8. The feed formulation of claim 1, further comprising anyone or combination of compounds selected from the group consisting of: yellow corn; soybean meal; copra meal; rice bran; molasses; crude coco oil; biofos TGZ1; limestone; salt; lysine; choline chloride; vitamins; minerals; threonine; anti-mold compounds; copper sulfate; DL-methionine; and anti-oxidants.

9. The feed formulation of claim 1, wherein the feed formulation is one suitable for livestock selected from the group consisting of: cattle, swine, sheep, goats, rabbits, mink, deer, alligator, snakes, and poultry.

10. A method for improving livestock productivity, wherein said method comprises administering to livestock an effective amount of a cysteamine compound and livestock feed.

11. The method of claim 10, wherein the livestock is selected from the group consisting of: cattle, swine, poultry, sheep, goats, and rabbits.

12. The method of claim 11, wherein the effective amount of cysteamine compound consists of 50 to 1,000 g of the cysteamine hydrochloride per ton of livestock feed.

13. The method of claim 10, further comprising the step of concurrently administering the cysteamine compound with other known compounds used to improve livestock health.

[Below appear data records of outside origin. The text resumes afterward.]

(* ===== verification/Lfl.v ===== *)
(** The operations of the local file system: the slave device of an open file
    (lflinit.c, lflgetc.c, lflputc.c, lflseek.c, lflread.c, lflwrite.c, lflclose.c,
    lflcontrol.c, lftruncate.c) and the master device and its utilities (lfsinit.c,
    lfgetmode.c, lfsopen.c, lfscheck.c, lfsckfmt.c, lfscreate.c). *)

From S2P Require Import Prelude Types Heap ByteMem Words DevTypes Kernel KInv Sched Semaphore Device LfsDisk Lfs.

(** ** One byte at a position: lflgetc.c, lflputc.c, lflseek.c *)

(** Set up the blocks of the current position when the pointer is outside. *)
Definition need_setup (m : Z) : M unit :=
  f ← getlfl m;
  if bool_decide (LF_BLKSIZ ≤ lfbyte f) then _ ← lfsetup m; ret tt else ret tt.

(** [*lfptr->lfbyte]: outside the block, a fault *)
Definition byte_ptr (f : lflcblk) : option nat :=
  if bool_decide (0 ≤ lfbyte f < Z.of_nat (length (lfdblock f))) then Some (Z.to_nat (lfbyte f)) else None.

Definition lflgetc (m : Z) : M Z :=
  f ← getlfl m;
  _ ← wait (lfmutex f);
  f ← getlfl m;
  if bool_decide (lfstate f ≠ LF_USED) then _ ← signal (lfmutex f); ret SYSERR
  else
    j ← getptr f;
    ld ← getent j;
    if bool_decide (ld_size ld ≤ lfpos f) then _ ← signal (lfmutex f); ret EOF
    else
      need_setup m;;
      f ← getlfl m;
      match byte_ptr f ≫= λ i, lfdblock f !! i with
      | None => fault
      | Some b =>
        let onebyte := Z.land 255 b in
        setlfl m (set_lfbyte (lfbyte f + 1));;
        setlfl m (set_lfpos (u32 (lfpos f + 1)));;
        _ ← signal (lfmutex f);
        ret onebyte
      end.

Definition lflputc (m ch : Z) : M Z :=
  f ← getlfl m;
  _ ← wait (lfmutex f);
  f ← getlfl m;
  if bool_decide (lfstate f ≠ LF_USED) then _ ← signal (lfmutex f); ret SYSERR
  else
    j ← getptr f;
    ld ← getent j;
    if bool_decide (ld_size ld < lfpos f) then _ ← signal (lfmutex f); ret SYSERR
    else
      need_setup m;;
      f ← getlfl m;
      ld ← getent j;
      (if bool_decide (ld_size ld ≤ lfpos f) then
         setent j (set_ld_size (u32 (ld_size ld + 1)));;
         setlf (set_lf_dirdirty true)
       else ret tt);;
      match byte_ptr f with
      | None => fault
      | Some i =>
        setlfl m (set_lfdblock (<[i := u8 ch]> (lfdblock f)));;
        setlfl m (set_lfbyte (lfbyte f + 1));;
        setlfl m (set_lfpos (u32 (lfpos f + 1)));;
        setlfl m (set_lfdbdirty true);;
        _ ← signal (lfmutex f);
        ret OK
      end.

Definition lflseek (m offset : Z) : M Z :=
  f ← getlfl m;
  _ ← wait (lfmutex f);
  f ← getlfl m;
  if bool_decide (lfstate f ≠ LF_USED) then _ ← signal (lfmutex f); ret SYSERR
  else
    j ← getptr f;
    ld ← getent j;
    if bool_decide (ld_size ld < offset) then _ ← signal (lfmutex f); ret SYSERR
    else
      setlfl m (set_lfpos offset);;
      setlfl m (set_lfbyte LF_BLKSIZ);;
      _ ← signal (lfmutex f);
      ret OK.

(** ** lflread.c, lflwrite.c *)

Fixpoint lflread_loop (n : nat) (m buff numread : Z) : M Z :=
  match n with
  | O => ret numread
  | S n =>
    nxtbyte ← lflgetc m;
    if bool_decide (nxtbyte = SYSERR) then ret SYSERR
    else if bool_decide (nxtbyte = EOF) then
      if bool_decide (numread = 0) then ret EOF else ret numread
    else
      hwrite (stb buff (Z.land 255 nxtbyte));;
      lflread_loop n m (u32 (buff + 1)) (numread + 1)
  end.
Definition lflread (m buff count : Z) : M Z :=
  if bool_decide (count < 0) then ret SYSERR else lflread_loop (Z.to_nat count) m buff 0.

Fixpoint lflwrite_loop (n : nat) (m buff count : Z) : M Z :=
  match n with
  | O => ret count
  | S n =>
    c ← hread (ldb buff);
    r ← lflputc m c;
    if bool_decide (r = SYSERR) then ret SYSERR else lflwrite_loop n m (u32 (buff + 1)) count
  end.
Definition lflwrite (m buff count : Z) : M Z :=
  if bool_decide (count < 0) then ret SYSERR else lflwrite_loop (Z.to_nat count) m buff count.

(** ** lftruncate.c *)

Section truncate.
Context (unused : list Z).

(** Free the data blocks of an index block. *)
Fixpoint free_dbs (diskdev : Z) (l : list Z) : M unit :=
  match l with
  | [] => ret tt
  | nextdb :: l =>
    (if bool_decide (nextdb ≠ LF_DNULL) then _ ← lfdbfree unused diskdev nextdb; ret tt else ret tt);;
    free_dbs diskdev l
  end.

(** No chain has more index blocks than the disk has room for. *)
Definition trunc_fuel : nat := Z.to_nat (7 * RM_BLKS).

Fixpoint trunc_loop (fuel : nat) (diskdev nextib ifree : Z) : M unit :=
  if bool_decide (nextib = ifree) then ret tt
  else
    match fuel with
    | O => fault
    | S fuel =>
      B ← lfibget diskdev nextib;
      free_dbs diskdev (ib_dba B);;
      let next := if bool_decide (ib_next B = LF_INULL) then ifree else ib_next B in
      _ ← lfibput diskdev nextib (Lfiblk next 0 (replicate (Z.to_nat LF_IBLEN) LF_DNULL));
      trunc_loop fuel diskdev next ifree
    end.

Definition lftruncate (m : Z) : M Z :=
  f ← getlfl m;
  j ← getptr f;
  ld ← getent j;
  if bool_decide (ld_size ld = 0) then ret OK
  else
    (if lfibdirty f || lfdbdirty f then _ ← lfflush m; ret tt else ret tt);;
    setlfl m (set_lfpos 0);;
    setlfl m (set_lfinum LF_INULL);;
    setlfl m (set_lfdnum LF_DNULL);;
    setlfl m (set_lfbyte LF_BLKSIZ);;
    lf ← getlf;
    let ifree := lfd_ifree (lf_dir lf) in
    ld ← getent j;
    let firstib := ld_ilist ld in
    setent j (set_ld_ilist LF_INULL);;
    setent j (set_ld_size 0);;
    setlf (set_lf_dirdirty true);;
    trunc_loop trunc_fuel (lf_dskdev lf) firstib ifree;;
    setdir (set_lfd_ifree firstib);;
    setlf (set_lf_dirdirty true);;
    ret OK.

(** ** lflcontrol.c, lflclose.c, lflinit.c *)

Definition lflcontrol (m func arg1 arg2 : Z) : M Z :=
  f ← getlfl m;
  _ ← wait (lfmutex f);
  f ← getlfl m;
  if bool_decide (lfstate f ≠ LF_USED) then _ ← signal (lfmutex f); ret SYSERR
  else if bool_decide (func = LF_CTL_TRUNC) then
    lf ← getlf;
    _ ← wait (lf_mutex lf);
    retval ← lftruncate m;
    _ ← signal (lf_mutex lf);
    _ ← signal (lfmutex f);
    ret retval
  else _ ← signal (lfmutex f); ret SYSERR.
End truncate.

Definition lflclose (m : Z) : M Z :=
  f ← getlfl m;
  _ ← wait (lfmutex f);
  f ← getlfl m;
  if bool_decide (lfstate f ≠ LF_USED) then _ ← signal (lfmutex f); ret SYSERR
  else
    lf ← getlf;
    (if lf_dirdirty lf || lfdbdirty f || lfibdirty f then _ ← lfflush m; ret tt else ret tt);;
    setlfl m (set_lfstate LF_FREE);;
    _ ← signal (lfmutex f);
    ret OK.

Definition lflinit (m dvnum : Z) : M Z :=
  mutex ← semcreate 1;
  setlfl m (λ f, Lflcblk LF_FREE dvnum mutex None (lfmode f) 0 (replicate (Z.to_nat LF_NAME_LEN) 0)
    LF_INULL zero_iblk 0 (replicate (Z.to_nat LF_BLKSIZ) 0) LF_BLKSIZ false false);;
  ret OK.

(** ** lfsinit.c, lfgetmode.c *)

Definition lfsinit : M Z :=
  mutex ← semcreate 1;
  setlf (λ _, Lfdata LF_DISK_DEV mutex zero_dir false false);;
  ret OK.

(** Each letter is accepted once, and only one of [o] and [n]: the fourth
    character is the null or an error. *)
Fixpoint lfgetmode_loop (fuel : nat) (mode mbits : Z) : M (option Z) :=
  match fuel with
  | O => fault
  | S fuel =>
    ch ← hread (ldb mode);
    let next bits := lfgetmode_loop fuel (u32 (mode + 1)) (Z.lor mbits bits) in
    let has b := bool_decide (Z.land mbits b ≠ 0) in
    if bool_decide (ch = 0) then ret (Some mbits)
    else if bool_decide (ch = 114) then if has LF_MODE_R then ret None else next LF_MODE_R
    else if bool_decide (ch = 119) then if has LF_MODE_W then ret None else next LF_MODE_W
    else if bool_decide (ch = 111) then
      if has LF_MODE_O || has LF_MODE_N then ret None else next LF_MODE_O
    else if bool_decide (ch = 110) then
      if has LF_MODE_O || has LF_MODE_N then ret None else next LF_MODE_N
    else ret None
  end.

Definition lfgetmode (mode : Z) : M Z :=
  r ← lfgetmode_loop 4 mode 0;
  match r with
  | None => ret SYSERR
  | Some mbits =>
    ret (if bool_decide (Z.land mbits LF_MODE_RW = 0) then Z.lor mbits LF_MODE_RW else mbits)
  end.

(** ** lfscheck.c *)

Definition LFS_REVID : Z :=
  Z.lor (Z.lor (Z.lor (Z.land (Z.shiftr LFS_ID 24) 255) (Z.land (Z.shiftr LFS_ID 8) 65280))
    (Z.land (Z.shiftl LFS_ID 8) 16711680)) (Z.land (Z.shiftl LFS_ID 24) 4278190080).

Definition lfscheck (dir : lfdir) : Z :=
  if bool_decide (lfd_fsysid dir ≠ LFS_ID) || bool_decide (lfd_allzeros dir ≠ 0)
     || bool_decide (lfd_allones dir ≠ 4294967295) then SYSERR
  else if bool_decide (lfd_revid dir ≠ LFS_REVID) then SYSERR
  else if bool_decide (lfd_nfiles dir < 0) then SYSERR
  else OK.

(** ** lfsopen.c *)

Definition name_char (name i : Z) : M Z := hread (ldb (u32 (name + i))).

(** The length check: the place of the null, or LF_NAME_LEN. *)
Fixpoint name_len (n : nat) (name i : Z) : M Z :=
  match n with
  | O => ret i
  | S n => c ← name_char name i; if bool_decide (c = 0) then ret i else name_len n name (i + 1)
  end.

(** Is the name (a string shorter than [n]) the one in the buffer [cmp]? *)
Fixpoint name_is (n : nat) (name i : Z) (cmp : list Z) : M bool :=
  match n with
  | O => fault
  | S n =>
    c ← name_char name i;
    match cmp with
    | [] => fault
    | x :: cmp =>
      if bool_decide (c = 0) then ret (bool_decide (x = 0))
      else if bool_decide (c ≠ x) then ret false
      else name_is n name (i + 1) cmp
    end
  end.

(** Copy the name, with its null, to the start of the buffer [to]. *)
Fixpoint name_copy (n : nat) (name i : Z) (to : list Z) : M (list Z) :=
  match n with
  | O => fault
  | S n =>
    c ← name_char name i;
    match to with
    | [] => fault
    | _ :: to =>
      if bool_decide (c = 0) then ret (c :: to)
      else r ← name_copy n name (i + 1) to; ret (c :: r)
    end
  end.

(** Search the slaves: [None] when the file is open, else the first free slave. *)
Fixpoint find_slave (n : nat) (name i lfnext : Z) : M (option Z) :=
  match n with
  | O => ret (Some lfnext)
  | S n =>
    f ← getlfl i;
    if bool_decide (lfstate f = LF_FREE) then
      find_slave n name (i + 1) (if bool_decide (lfnext = SYSERR) then i else lfnext)
    else
      same ← name_is 16 name 0 (lfname f);
      if same : bool then ret None else find_slave n name (i + 1) lfnext
  end.

(** Search the directory: the index of the file, if it is there. *)
Fixpoint find_file (n : nat) (name i : Z) : M (option Z) :=
  match n with
  | O => ret None
  | S n =>
    ld ← getent i;
    same ← name_is 16 name 0 (ld_name ld);
    if same : bool then ret (Some i) else find_file n name (i + 1)
  end.

(** The directory is in memory, or read now; false when it cannot be used. *)
Definition load_dir : M bool :=
  lf ← getlf;
  if lf_dirpresent lf then ret true
  else
    r ← read_block (lf_dskdev lf) (enc_lfdir (lf_dir lf)) LF_AREA_DIR;
    let '(retval, b) := r in
    if bool_decide (retval = SYSERR) then ret false
    else
      setdir (λ _, dec_lfdir b);;
      if bool_decide (lfscheck (dec_lfdir b) = SYSERR) then ret false
      else setlf (set_lf_dirpresent true);; ret true.

(** The entry to open: found, or added at the end; [None] is an error. *)
Definition open_entry (name mbits : Z) : M (option Z) :=
  dir ← getdir;
  found ← find_file (Z.to_nat (lfd_nfiles dir)) name 0;
  match found with
  | None =>
    if bool_decide (Z.land mbits LF_MODE_O ≠ 0) then ret None
    else if bool_decide (LF_NUM_DIR_ENT ≤ lfd_nfiles dir) then ret None
    else
      let j := lfd_nfiles dir in
      setdir (set_lfd_nfiles (j + 1));;
      setent j (set_ld_size 0);;
      ld ← getent j;
      nm ← name_copy 16 name 0 (ld_name ld);
      setent j (set_ld_name nm);;
      setent j (set_ld_ilist LF_INULL);;
      ret (Some j)
  | Some j => if bool_decide (Z.land mbits LF_MODE_N ≠ 0) then ret None else ret (Some j)
  end.

(** The slave at the start of the file, without blocks. *)
Definition open_slave (j mbits : Z) (nm : list Z) (f : lflcblk) : lflcblk :=
  Lflcblk LF_USED (lfdev f) (lfmutex f) (Some j) (Z.land mbits LF_MODE_RW) 0 nm LF_INULL
    (lfiblock f) LF_DNULL (lfdblock f) LF_BLKSIZ false false.

Definition lfsopen (name mode : Z) : M Z :=
  len ← name_len 16 name 0;
  if bool_decide (LF_NAME_LEN ≤ len) then ret SYSERR
  else
    mbits ← lfgetmode mode;
    if bool_decide (mbits = SYSERR) then ret SYSERR
    else
      slave ← find_slave (Z.to_nat Nlfl) name 0 SYSERR;
      match slave with
      | None => ret SYSERR
      | Some lfnext =>
        if bool_decide (lfnext = SYSERR) then ret SYSERR
        else
          lf ← getlf;
          _ ← wait (lf_mutex lf);
          present ← load_dir;
          if negb present then _ ← signal (lf_mutex lf); ret SYSERR
          else
            ent ← open_entry name mbits;
            match ent with
            | None => _ ← signal (lf_mutex lf); ret SYSERR
            | Some j =>
              f ← getlfl lfnext;
              nm ← name_copy 16 name 0 (lfname f);
              setlfl lfnext (open_slave j mbits nm);;
              _ ← signal (lf_mutex lf);
              ret (lfdev f)
            end
      end.

(** ** lfscreate.c *)

(** [for (i = ...; i < lfiblks-1; i++)]: the list of the free index blocks *)
Fixpoint create_ibs (n : nat) (disk i : Z) : M Z :=
  match n with
  | O => ret i
  | S n =>
    _ ← lfibput disk i (set_ib_next (i + 1) (lfibclear 0));
    create_ibs n disk (i + 1)
  end.
Fixpoint create_dbs (n : nat) (disk dbindex : Z) : M Z :=
  match n with
  | O => ret dbindex
  | S n =>
    _ ← write_block disk (enc_lfdbfree (dbindex + 1) (replicate 508 0)) dbindex;
    create_dbs n disk (dbindex + 1)
  end.

Definition new_dir (dfree : Z) : lfdir :=
  Lfdir LFS_ID 0 0 0 4294967295 dfree 0 0 (replicate 20 (Ldentry 0 0 (replicate 16 0))) LFS_REVID.

Definition lfscreate (disk lfiblks dsiz : Z) : M Z :=
  let sectors := dsiz / LF_BLKSIZ in
  let ibpersector := LF_BLKSIZ / 72 in
  let ibsectors := u32 (lfiblks + (ibpersector - 1)) / ibpersector in
  let lfiblks := s32 (ibsectors * ibpersector) in
  if bool_decide (sectors / 2 < ibsectors) then ret SYSERR
  else
    let dbindex := ibsectors + 1 in
    let dblks := u32 (sectors - ibsectors - 1) in
    retval ← write_block disk (enc_lfdir (new_dir dbindex)) LF_AREA_DIR;
    if bool_decide (retval = SYSERR) then ret SYSERR
    else
      i ← create_ibs (Z.to_nat (lfiblks - 1)) disk 0;
      _ ← lfibput disk i (set_ib_next LF_INULL (lfibclear 0));
      dbindex ← create_dbs (Z.to_nat (u32 (dblks - 1))) disk dbindex;
      _ ← write_block disk (enc_lfdbfree LF_DNULL (replicate 508 0)) dbindex;
      _ ← close_disk disk;
      ret OK.

(** ** lfsckfmt.c: the numbers of free blocks, which the source prints *)

Definition ck_fuel : nat := Z.to_nat (7 * RM_BLKS + 1).

Fixpoint count_ibs (fuel : nat) (disk nextib lfiblks : Z) : M Z :=
  if bool_decide (nextib = LF_INULL) then ret lfiblks
  else
    match fuel with
    | O => fault
    | S fuel => B ← lfibget disk nextib; count_ibs fuel disk (ib_next B) (lfiblks + 1)
    end.
Fixpoint count_dbs (fuel : nat) (disk nextdb : Z) (dblock : list Z) (dblks : Z) : M Z :=
  if bool_decide (nextdb = LF_DNULL) then ret dblks
  else
    match fuel with
    | O => fault
    | S fuel =>
      r ← read_block disk dblock nextdb;
      count_dbs fuel disk (lf_nextdb r.2) r.2 (dblks + 1)
    end.

Definition lfsckfmt (disk : Z) : M (Z * (Z * Z)) :=
  r ← read_block disk (enc_lfdir zero_dir) LF_AREA_DIR;
  let '(retval, b) := r in
  (if bool_decide (retval = SYSERR) then panic else ret tt);;
  let dir := dec_lfdir b in
  (if bool_decide (lfscheck dir = SYSERR) then panic else ret tt);;
  lfiblks ← count_ibs ck_fuel disk (lfd_ifree dir) 0;
  dblks ← count_dbs ck_fuel disk (lfd_dfree dir) [] 0;
  ret (OK, (lfiblks, dblks)).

14. The method of claim 13, wherein the other known compounds are selected from the group consisting of: microbicides, antimicrobials, and vaccines.

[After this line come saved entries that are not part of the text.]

(* ===== verification/LfsSetup.v ===== *)
(** lfflush and lfsetup: the control block of an open file comes to hold the index
    block and the data block of the current position, which are allocated when the
    position is the end of the file. *)

From S2P Require Import Prelude Types ByteMem Words DevTypes Heap Kernel KInv Device LfsDisk Lfs LfsRun LfsRep.

Section setup.
Context (ns : Z).

(** Entry [j] is an open file with control block [f]. *)
Record open_at (d : devstate) (F : gmap Z lfile) (OP : gmap Z Z) (FI FD : list Z) (j m : Z)
    (fl : lfile) (f : lflcblk) : Prop := Open_at {
  oa_rep : fs_rep ns d F OP FI FD;
  oa_file : F !! j = Some fl;
  oa_op : OP !! j = Some m;
  oa_cb : lfltab d !! m = Some f }.

Section facts.
Context (d : devstate) (F : gmap Z lfile) (OP : gmap Z Z) (FI FD : list Z) (j m : Z) (fl : lfile) (f : lflcblk).
Hypothesis HO : open_at d F OP FI FD j m fl f.

Lemma oa_range : 0 ≤ j < 20.
Proof. destruct HO. by eapply fs_file_range. Qed.

Lemma oa_ok : cb_ok (Ram d) f fl j.
Proof.
  destruct HO as [Hr Hf Hop Hc]. destruct (fr_open _ _ _ _ _ _ Hr _ _ Hop) as (g & gl & Hg & Hgl & Hok).
  by simplify_eq.
Qed.

Lemma oa_at : ∃ ld, entry d j = Some ld ∧ ldentry_wf ld ∧ file_at (Ram d) ld (Some f) fl.
Proof.
  destruct HO as [Hr Hf Hop Hc]. destruct (fr_files _ _ _ _ _ _ Hr _ _ Hf) as (ld & Hld & Hat).
  exists ld. unfold open_cb in Hat. rewrite Hop in Hat. cbn in Hat. rewrite Hc in Hat. split_and!; [done| |done].
  unfold entry in Hld. eapply Forall_lookup_1; [|exact Hld]. apply (fr_dir _ _ _ _ _ _ Hr).
Qed.

Lemma oa_iarea n : n ∈ fl_ibs fl → 0 ≤ n < 7 * ns.
Proof.
  destruct HO as [Hr Hf Hop Hc]. intros Hn. apply (fr_iarea _ _ _ _ _ _ Hr j).
  pose proof oa_range. rewrite (ilists_file _ _ _ fl); [done|lia|done].
Qed.

Lemma oa_darea n : n ∈ fl_dbs fl → ns < n < 200.
Proof.
  destruct HO as [Hr Hf Hop Hc]. intros Hn. apply (fr_darea _ _ _ _ _ _ Hr j).
  pose proof oa_range. rewrite (dlists_file _ _ _ fl); [done|lia|done].
Qed.

Lemma oa_ns : 0 ≤ ns < 200.
Proof. destruct HO as [Hr _ _ _]. apply (fr_ns _ _ _ _ _ _ Hr). Qed.

Lemma oa_block k : 0 ≤ k < 200 → is_Some (Ram d !! k).
Proof. destruct HO as [Hr _ _ _]. apply (fr_all _ _ _ _ _ _ Hr). Qed.

Lemma oa_sector n : 0 ≤ n < 7 * ns → is_Some (Ram d !! ib2sect n).
Proof. intros Hn. apply oa_block. pose proof (ib2sect_range ns n Hn). pose proof oa_ns. lia. Qed.

Lemma oa_ibs_NoDup : NoDup (fl_ibs fl).
Proof.
  destruct HO as [Hr Hf Hop Hc]. pose proof oa_range.
  rewrite <-(ilists_file F FI j fl) by (lia || done). apply apart_NoDup, Hr.
Qed.

Lemma oa_dbs_NoDup : NoDup (fl_dbs fl).
Proof.
  destruct HO as [Hr Hf Hop Hc]. pose proof oa_range.
  rewrite <-(dlists_file F FD j fl) by (lia || done). apply apart_NoDup, Hr.
Qed.

Lemma oa_ibs_len : Z.of_nat (length (fl_ibs fl)) ≤ 1400.
Proof.
  pose proof (NoDup_bounded_length _ (7 * ns) oa_ibs_NoDup) as H. pose proof oa_ns.
  enough (Z.of_nat (length (fl_ibs fl)) ≤ Z.max 0 (7 * ns)) by lia. apply H, Forall_forall, oa_iarea.
Qed.

Lemma oa_dbs_len : Z.of_nat (length (fl_dbs fl)) ≤ 200.
Proof.
  pose proof (NoDup_bounded_length _ 200 oa_dbs_NoDup) as H. pose proof oa_ns.
  enough (Z.of_nat (length (fl_dbs fl)) ≤ Z.max 0 200) by lia. apply H, Forall_forall.
  intros n Hn%oa_darea. lia.
Qed.

(** A change of the control block alone. *)
Lemma oa_set_cb ld f' :
  entry d j = Some ld → ldentry_wf ld → file_at (Ram d) ld (Some f') fl → cb_ok (Ram d) f' fl j →
  open_at (set_lfltab (<[m := f']> (lfltab d)) d) F OP FI FD j m fl f'.
Proof.
  intros Hld [? _ ?] Hat Hok. destruct HO as [Hr Hf Hop Hc]. split; [|done|done|apply lookup_insert_eq].
  rewrite <-(insert_id F j fl) by done.
  eapply (fs_grow ns d _ F OP FI FI FD FD [] [] j m fl fl f f' ld); try done; rewrite ?app_nil_r; try done.
  - apply Hr.
  - symmetry. apply upd_dir_id; [done|apply Hr..].
  - apply disk_upd_refl, Hr.
Qed.

End facts.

15. The method of claim 10, wherein the administration of the cysteamine compound and livestock feed causes any one or combination of effects selected from the group consisting of: accelerated growth; enhanced fertility; enhanced appearance; and decreased volume of animal waste products.

16. A feed formulation for improving livestock productivity comprising an effective amount of a cysteamine compound.

17. The feed formulation of claim 16, wherein the cysteamine compound is cysteamine hydrochloride.

18. The feed formulation of claim 16, wherein the effective amount of the cysteamine compounds is 50-1,000 g per ton of feed formulation.

19. The feed formulation of claim 16, further comprising anyone or combination of compounds selected from the group consisting of: yellow corn; soybean meal; copra meal; rice bran; molasses; crude coco oil; biofos TGZ1; limestone; salt; lysine; choline chloride; vitamins; minerals; threonine; anti-mold compounds; copper sulfate; DL-methionine; and anti-oxidants.

20. The feed formulation of claim 16, wherein the feed formulation is one suitable for livestock selected from the group consisting of: cattle, swine, sheep, goats, rabbits, mink, deer, alligator, snakes, and poultry.